Picoreview: Step Up 2: The Streets

Picoreview: Step Up 2: The Streets: As good as your average dance movie, which means less good than Step Up, but possibly good enough to explain why there ended up being FIVE Step Up movies.

It turns out this is the first one I’d seen in the theatres, and I don’t think the dancing is quite as good in it as in the first film. A lot of it seems less…controlled, although that may be deliberate, because that’s kind of the thing the main character lacks, so it may be that the whole vibe of the street crews is meant to look that way. In which case, kudos to them.

This one did, however, feature a tap dancer, which automatically gives it a place near and dear to my heart. :)

I think the lead actress is a better actor than the lead actress in Step Up; the lead actor is not, however, better than Channing Tatum, either as an actor or a dancer. He wasn’t *bad*, as far as actors in dance movies go, it’s just that there was actually a reason Tatum broke out with his Step Up movie.

Ted, who arrived home in time for the Final Dance-Off, watched the kid who is by far the most fun in this–“Moose,” played by Adam G Sevani, who is adorkable–and said “Is Tatum that good a dancer?” so I made him watch Tatum’s cameo dance scene at the beginning of the film. It’s not his best Step Up dance by a long shot, but it’s certainly enough to show he’s got the chops.
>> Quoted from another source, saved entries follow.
(* ===== verification/Reachable.v ===== *)
(** The kernel as a transition system: after initialisation, the timer, system
    calls, keys, page faults and the processes the kernel starts.  In every
    reachable state the process table is well formed and the kernel's own
    process can run. *)
From S2P Require Import Prelude Arch Pid Sync Frames Elf Stack Heap Vm Context Resource Data Process Manager Syscall Scheduler KernelExample Lifecycle Fork Dispatch.
From stdpp Require Import strings relations.
#[local] Open Scope Z_scope.

Section Alive.
Context `{Profile} `{X86_64} {PT Q : Type} `{Mapper PT} `{ArrayQueue Q}.
Context (PHYSICAL_OFFSET : option Z) (cpuid : nat) (selector : Z * Z).
#[local] Abbreviation St := (Kernel PT Q).
#[local] Abbreviation wf := (wf cpuid).
#[local] Abbreviation running := (running cpuid).

(** ** The kernel's process is alive *)

Definition can_run (i : ProcessInner) : Prop :=
  exit_code i = None ∧ (status i = Ready ∨ status i = Running).

Definition alive (k : St) : Prop := ∃ p, lookup_proc k KERNEL_PID = Some p ∧ can_run (inner p).

Definition inv (k : St) : Prop := wf k ∧ alive k.

(** Every process that could run still can, so [alive] is kept. *)
Definition keeps (k k' : St) : Prop :=
  ∀ p, lookup_proc k KERNEL_PID = Some p → can_run (inner p) →
    ∃ p', lookup_proc k' KERNEL_PID = Some p' ∧ can_run (inner p').

#[local] Instance keeps_preorder : PreOrder keeps.
Proof. split; [intros k p; eauto|]. intros k1 k2 k3 H1' H2' p Hl Hc. destruct (H1' p Hl Hc) as (? & ? & ?). eauto. Qed.

Lemma keeps_alive k k' : keeps k k' → alive k → alive k'.
Proof. intros Hk (p & Hl & Hc). apply (Hk p Hl Hc). Qed.

Lemma keeps_lookup k k' : lookup_proc k' KERNEL_PID = lookup_proc k KERNEL_PID → keeps k k'.
Proof. intros He p Hl Hc. rewrite He. eauto. Qed.

Lemma sched_eq_keeps k k' : sched_eq k k' → keeps k k'.
Proof. intros (_ & _ & Hp & Hps & _). apply keeps_lookup. unfold lookup_proc. by rewrite Hp, Hps. Qed.

Lemma set_inner_keeps k q loc p i :
  wf k → processes k !! q = Some loc → procs k !! loc = Some p →
  (q = KERNEL_PID → can_run (inner p) → can_run i) → keeps k (set_inner loc i k).
Proof.
  intros Hwf Hq Hp Hi pk Hl Hc. rewrite (lookup_set_inner cpuid k loc i q KERNEL_PID p) by done.
  destruct (decide _) as [<-|]; [|eauto]. rewrite (lookup_proc_Some _ _ _ _ Hq Hp) in Hl.
  injection Hl as <-. eauto.
Qed.

Lemma save_current_keeps ctx k q k' : wf k → save_current cpuid ctx k = Done (q, k') → keeps k k'.
Proof.
  intros Hwf (loc & p & _ & Hq & Hp & ->)%save_current_Done; [|done]. eapply set_inner_keeps; try done.
  intros _ [Hc _]. split; [done|by left].
Qed.

Lemma switch_next_keeps ctx k r k' : wf k → switch_next cpuid ctx k = Done (r, k') → keeps k k'.
Proof.
  intros Hwf (cur & _ & Hs)%switch_next_Done; [|done].
  destruct (first_ready k (ready_queue k)) as [[next rest]|].
  - destruct (decide _) as [->|Hne]; [by destruct Hs as [_ ->]; apply keeps_lookup|].
    destruct Hs as (loc & p & v & reg & n & Hq & Hp & _ & _ & _ & _ & ->).
    intros pk Hl [Hc Hst]. rewrite lookup_started by done. destruct (decide _) as [<-|]; [|by exists pk].
    rewrite (lookup_proc_Some _ _ _ _ Hq Hp) in Hl. injection Hl as <-.
    eexists. split; [done|]. split; [done|by right].
  - destruct Hs as [_ ->]. by apply keeps_lookup.
Qed.

Lemma push_keeps k q : keeps k (set_ready (ready_queue k ++ [q]) k).
Proof. by apply keeps_lookup. Qed.

Lemma wake_up_keeps q ret k u k' : wf k → wake_up q ret k = Done (u, k') → keeps k k'.
Proof.
  intros Hwf Hw. apply (wake_up_effect cpuid) in Hw as (_ & _ & _ & _ & _ & Hl); [|done]. intros p Hp [Hc Hst]. rewrite Hl.
  destruct (decide _); [|by exists p]. rewrite Hp. eexists. split; [done|]. split; [done|by left].
Qed.

Lemma manager_kill_keeps q ret k u k' :
  wf k → q ≠ KERNEL_PID → manager_kill PHYSICAL_OFFSET q ret k = Done (u, k') → keeps k k'.
Proof.
  intros Hwf Hne Hk. destruct (lookup_proc k q) as [p|] eqn:Hl.
  - destruct (manager_kill_Done PHYSICAL_OFFSET cpuid _ _ _ _ _ _ Hwf Hl Hk) as (_ & _ & _ & _ & _ & Hlk).
    intros pk Hpk [Hc Hst]. rewrite Hlk. cbv zeta. rewrite (decide_False (P := KERNEL_PID = q)) by done.
    destruct (decide _); rewrite Hpk; eexists; (split; [done|]); (split; [done|]); [by left|done].
  - unfold manager_kill, get_proc in Hk. apply bind_Done in Hk as (o & k1 & Ho & Hk).
    apply gets_Done in Ho as [<- <-]. unfold lookup_proc in Hl. destruct (processes k !! q) as [loc|] eqn:E.
    + destruct (wf_table _ _ Hwf q loc E) as (p & Hp & _). simpl in Hl. congruence.
    + inv_done. done.
Qed.

Lemma add_process_keeps k loc p :
  wf k → procs k !! loc = None → Process.pid p = NEXT_PID k → keeps k (add_process loc p k).
Proof.
  intros Hwf Hf Hp. intros pk Hl Hc. exists pk. split; [|done]. rewrite <- Hl. unfold lookup_proc. simpl.
  apply bind_Some in Hl as (l & Hl & Hpk). rewrite lookup_insert_ne; cycle 1.
  { intros Heq. destruct (wf_pids _ _ Hwf KERNEL_PID); [by rewrite Hl|]. lia. }
  rewrite Hl. simpl. rewrite lookup_insert_ne; [done|]. congruence.
Qed.

(** ** The process interface keeps it *)

Lemma switch_keeps ctx k ctx' k' : wf k → switch cpuid ctx k = Done (ctx', k') → keeps k k'.
Proof.
  intros Hwf Hs. unfold switch in Hs. apply bind_Done in Hs as (q & k1 & Hsv & Hs).
  pose proof (save_current_keeps _ _ _ _ Hwf Hsv) as Hk1.
  apply save_current_wf in Hsv as (Hwf1 & _ & _ & _ & Hps & Hin); [|done].
  apply bind_Done in Hs as (u & k2 & Hp & Hs). unfold push_ready in Hp. apply modify_Done in Hp as <-.
  apply bind_Done in Hs as (r & k2 & Hn & Hs). apply ret_Done in Hs as [_ <-].
  etrans; [exact Hk1|]. etrans; [apply (push_keeps k1 q)|]. eapply switch_next_keeps; [|exact Hn].
  apply wf_push; [done|by rewrite Hps].
Qed.

Lemma fork_keeps ctx k ctx' k' :
  wf k → NEXT_PID k + 1 < 2 ^ 16 → fork PHYSICAL_OFFSET cpuid ctx k = Done (ctx', k') → keeps k k'.
Proof.
  intros Hwf Hn Hs. unfold fork in Hs. apply bind_Done in Hs as (q & k1 & Hsv & Hs).
  pose proof (save_current_Done _ _ _ _ _ Hwf Hsv) as (loc & p & Hr & Hq & Hp & _).
  apply bind_Done in Hs as (u & k2 & Hf & Hs).
  destruct (fork_table _ _ _ _ _ _ _ _ _ _ Hwf Hn Hq Hp Hsv Hf)
    as (v & ci & cl & _ & _ & _ & Hwf2 & _ & _ & Hfree & _ & _ & Hlp & Hlo).
  apply bind_Done in Hs as (u' & k3 & Hpu & Hs). unfold push_ready in Hpu. apply modify_Done in Hpu as <-.
  apply bind_Done in Hs as (r & k3 & Hsn & Hs). apply ret_Done in Hs as [_ <-].
  assert (Hk : keeps k k2).
  { intros pk Hl [Hc Hst]. destruct (decide (KERNEL_PID = q)) as [<-|Hne].
    - rewrite Hlp. eexists. split; [done|]. rewrite (lookup_proc_Some _ _ _ _ Hq Hp) in Hl. injection Hl as <-.
      split; [done|by left].
    - exists pk. rewrite Hlo; [done|done|congruence]. }
  etrans; [exact Hk|]. etrans; [apply (push_keeps k2 q)|]. eapply switch_next_keeps; [|exact Hsn].
  apply wf_push; [done|]. apply bind_Some in Hlp as (? & -> & _). done.
Qed.

Lemma process_exit_keeps ret ctx k ctx' k' :
  wf k → running k ≠ Some KERNEL_PID → process_exit PHYSICAL_OFFSET cpuid ret ctx k = Done (ctx', k') → keeps k k'.
Proof.
  intros Hwf Hr Hs. unfold process_exit, kill_self in Hs. apply bind_Done in Hs as (u & k1 & Hk & Hs).
  apply bind_Done in Hk as (q & k2 & Hc & Hk). apply current_pid_Done in Hc as (-> & Hc & _).
  apply bind_Done in Hs as (r & k2 & Hn & Hs). apply ret_Done in Hs as [_ <-].
  etrans; [eapply manager_kill_keeps; [done| |exact Hk]; congruence|].
  eapply switch_next_keeps; [|exact Hn]. by apply (manager_kill_wf _ cpuid) in Hk as [? _].
Qed.

Lemma kill_keeps q ctx k ctx' k' :
  wf k → q ≠ KERNEL_PID → kill PHYSICAL_OFFSET cpuid q ctx k = Done (ctx', k') → keeps k k'.
Proof.
  intros Hwf Hne Hs. unfold kill in Hs. apply bind_Done in Hs as (c & k1 & Hc & Hs).
  apply current_pid_Done in Hc as (-> & Hc & _). destruct (Z.eqb_spec q c) as [->|].
  - apply bind_Done in Hs as (u & k1 & Hk & Hs). unfold kill_self in Hk.
    apply bind_Done in Hk as (q & k2 & Hq & Hk). apply current_pid_Done in Hq as (-> & Hq & _).
    assert (q = c) as -> by congruence.
    apply bind_Done in Hs as (r & k2 & Hn & Hs). apply ret_Done in Hs as [_ <-].
    etrans; [by eapply manager_kill_keeps|]. eapply switch_next_keeps; [|exact Hn].
    by apply (manager_kill_wf _ cpuid) in Hk as [? _].
  - apply bind_Done in Hs as (u & k1 & Hk & Hs). apply ret_Done in Hs as [_ <-]. by eapply manager_kill_keeps.
Qed.

(** Saving and blocking a process other than the kernel's. *)
Lemma block_current_keeps ctx k q k1 loc p r k' :
  wf k → save_current cpuid ctx k = Done (q, k1) → q ≠ KERNEL_PID →
  processes k1 !! q = Some loc → procs k1 !! loc = Some p →
  switch_next cpuid ctx (set_inner loc (Inner.block (inner p)) k1) = Done (r, k') → keeps k k'.
Proof.
  intros Hwf Hsv Hne Hq Hp Hn. pose proof (save_current_wf _ _ _ _ _ Hwf Hsv) as (Hwf1 & _).
  pose proof (saved_block cpuid _ _ _ _ Hwf Hsv) as (l & p' & _ & Hl & Hp' & Hwfb & _).
  assert (l = loc) as -> by congruence. assert (p' = p) as -> by congruence.
  etrans; [by eapply save_current_keeps|]. etrans; [|by eapply switch_next_keeps].
  by eapply (set_inner_keeps _ q).
Qed.

Lemma wait_pid_keeps q ctx k ctx' k' :
  wf k → running k ≠ Some KERNEL_PID → wait_pid cpuid q ctx k = Done (ctx', k') → keeps k k'.
Proof.
  intros Hwf Hr Hs. unfold wait_pid in Hs. apply bind_Done in Hs as (o & k1 & Hw & Hs).
  apply manager_wait_pid_Done in Hw. destruct (lookup_proc k q ≫= _) as [ret|].
  { destruct Hw as [-> ->]. by inv_done. }
  destruct Hw as (-> & cur & Hcur & ->).
  assert (Hwf1 : wf (add_waiter q cur k)) by (by eapply (sched_eq_wf cpuid k)).
  apply bind_Done in Hs as (c & k2 & Hsv & Hs).
  pose proof (save_current_wf _ _ _ _ _ Hwf1 Hsv) as (Hwf2 & Hr2 & Hrc & _).
  apply bind_Done in Hs as (loc & k3 & Hc & Hs). apply current_Done in Hc as (-> & c' & Hr' & Hloc).
  assert (c' = c) as -> by congruence.
  apply bind_Done in Hs as (u & k3 & Hm & Hs). apply modify_inner_Done in Hm as (p & Hp & ->).
  apply bind_Done in Hs as (r & k3 & Hn & Hs). apply ret_Done in Hs as [_ <-].
  etrans; [by apply (sched_eq_keeps k (add_waiter q cur k))|].
  eapply block_current_keeps; [exact Hwf1|exact Hsv| |exact Hloc|exact Hp|exact Hn].
  intros ->. apply Hr. exact Hrc.
Qed.

Lemma sem_wait_keeps key ctx k ctx' k' :
  wf k → running k ≠ Some KERNEL_PID → sem_wait cpuid key ctx k = Done (ctx', k') → keeps k k'.
Proof.
  intros Hwf Hr Hs. unfold sem_wait in Hs. apply bind_Done in Hs as (q & k1 & Hc & Hs).
  apply current_pid_Done in Hc as (-> & _ & _). apply bind_Done in Hs as (loc & k1 & Hc & Hs).
  apply current_Done in Hc as (-> & _). apply bind_Done in Hs as (p & k1 & Hp & Hs).
  apply read_proc_Done in Hp as [-> _]. apply bind_Done in Hs as (d & k1 & Hd & Hs).
  apply unwrap_Done in Hd as [_ <-]. apply bind_Done in Hs as (ret & k1 & Hd & Hs).
  apply on_data_eq in Hd as [Hse _]. pose proof (sched_eq_keeps _ _ Hse) as Hk1.
  apply (sched_eq_wf _ _ _ Hse) in Hwf. etrans; [exact Hk1|].
  assert (Hr1 : running k1 ≠ Some KERNEL_PID).
  { destruct Hse as (_ & Hx & _). unfold running. by rewrite Hx. }
  destruct ret as [| | |]; [by inv_done|by inv_done| |by inv_done].
  apply bind_Done in Hs as (c & k2 & Hsv & Hs).
  pose proof (saved_block cpuid _ _ _ _ Hwf Hsv) as (l & p' & _ & Hl & Hp' & _).
  pose proof (save_current_wf _ _ _ _ _ Hwf Hsv) as (_ & _ & Hrc & _).
  apply bind_Done in Hs as (u & k3 & Hb & Hs). unfold manager_block, get_proc in Hb.
  apply bind_Done in Hb as (o & k4 & Ho & Hb). apply gets_Done in Ho as [<- <-]. rewrite Hl in Hb.
  apply modify_inner_Done in Hb as (p2 & Hp2 & ->).
  apply bind_Done in Hs as (r & k3 & Hn & Hs). apply ret_Done in Hs as [_ <-].
  eapply block_current_keeps; [exact Hwf|exact Hsv| |exact Hl|exact Hp2|exact Hn]. congruence.
Qed.

Lemma sem_signal_keeps key ctx k ctx' k' :
  wf k → sem_signal cpuid key ctx k = Done (ctx', k') → keeps k k'.
Proof.
  intros Hwf Hs. unfold sem_signal in Hs. apply bind_Done in Hs as (q & k1 & Hc & Hs).
  apply current_pid_Done in Hc as (-> & _ & _). apply bind_Done in Hs as (loc & k1 & Hc & Hs).
  apply current_Done in Hc as (-> & _). apply bind_Done in Hs as (p & k1 & Hp & Hs).
  apply read_proc_Done in Hp as [-> _]. apply bind_Done in Hs as (d & k1 & Hd & Hs).
  apply unwrap_Done in Hd as [_ <-]. apply bind_Done in Hs as (ret & k1 & Hd & Hs).
  apply on_data_eq in Hd as [Hse _]. etrans; [by apply sched_eq_keeps|]. apply (sched_eq_wf _ _ _ Hse) in Hwf.
  destruct ret as [| | |]; [by inv_done|by inv_done|by inv_done|].
  apply bind_Done in Hs as (u & k2 & Hw & Hs). apply ret_Done in Hs as [_ <-]. by eapply wake_up_keeps.
Qed.

Lemma handle_page_fault_keeps a e k r k' :
  wf k → handle_page_fault PHYSICAL_OFFSET cpuid a e k = Done (r, k') → keeps k k'.
Proof.
  intros Hwf Hs. unfold handle_page_fault, manager_handle_page_fault in Hs.
  destruct (negb _); [|by inv_done].
  apply bind_Done in Hs as (loc & k1 & Hc & Hs). apply current_Done in Hc as (-> & q & Hr & Hq).
  apply bind_Done in Hs as (p & k1 & Hp & Hs). apply read_proc_Done in Hp as [-> Hp].
  apply bind_Done in Hs as (cur & k1 & Hg & Hs). apply gets_Done in Hg as [_ <-].
  apply bind_Done in Hs as ([b i] & k1 & Hf & Hs). apply on_mem_eq in Hf as (_ & t & Hf & ->).
  apply bind_Done in Hs as (u & k1 & Hw & Hs). unfold write_proc in Hw. apply modify_Done in Hw as <-.
  apply ret_Done in Hs as [_ <-]. unfold Inner.handle_page_fault in Hf.
  apply bind_Done in Hf as (v & m1 & _ & Hf). apply bind_Done in Hf as (r1 & m2 & _ & Hf).
  apply ret_Done in Hf as [Hf _]. injection Hf as _ <-.
  pose proof (set_inner_keeps (set_kmem t k) q loc p (Inner.set_vm (Some r1.2) (inner p))) as Hk.
  unfold set_inner in Hk. simpl in Hk. rewrite Hp in Hk. by apply Hk; [apply wf_set_kmem| | |].
Qed.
And the falls in it are spectacular, which counts for something.

These movies always feature a romance between the leads, but this one shouldn’t have. They had no noticeable chemistry and what was nominally flirting…well. Didn’t convince me. I thought it felt more like…two people whose parents have always thought they’d get married performing the time-honored ritual of Acting Like They’re Flirting Without Either Of Them Meaning It At All. I was more convinced the boy was puppy-dog infatuated than the girl, who just really didn’t seem to have time for him as anything but a dancer, so even though I’d seen it before I couldn’t help hoping it wouldn’t end with a kiss. It did, of course, because that’s how these movies end, but still.

Mostly it made me want to watch more of LXD: Legion of Extraordinary Dancers, which Step Up did *not* make me want to do, which leads me to believe that Step Up was satisfying on its own and Step Up 2 left me feeling it could have been better.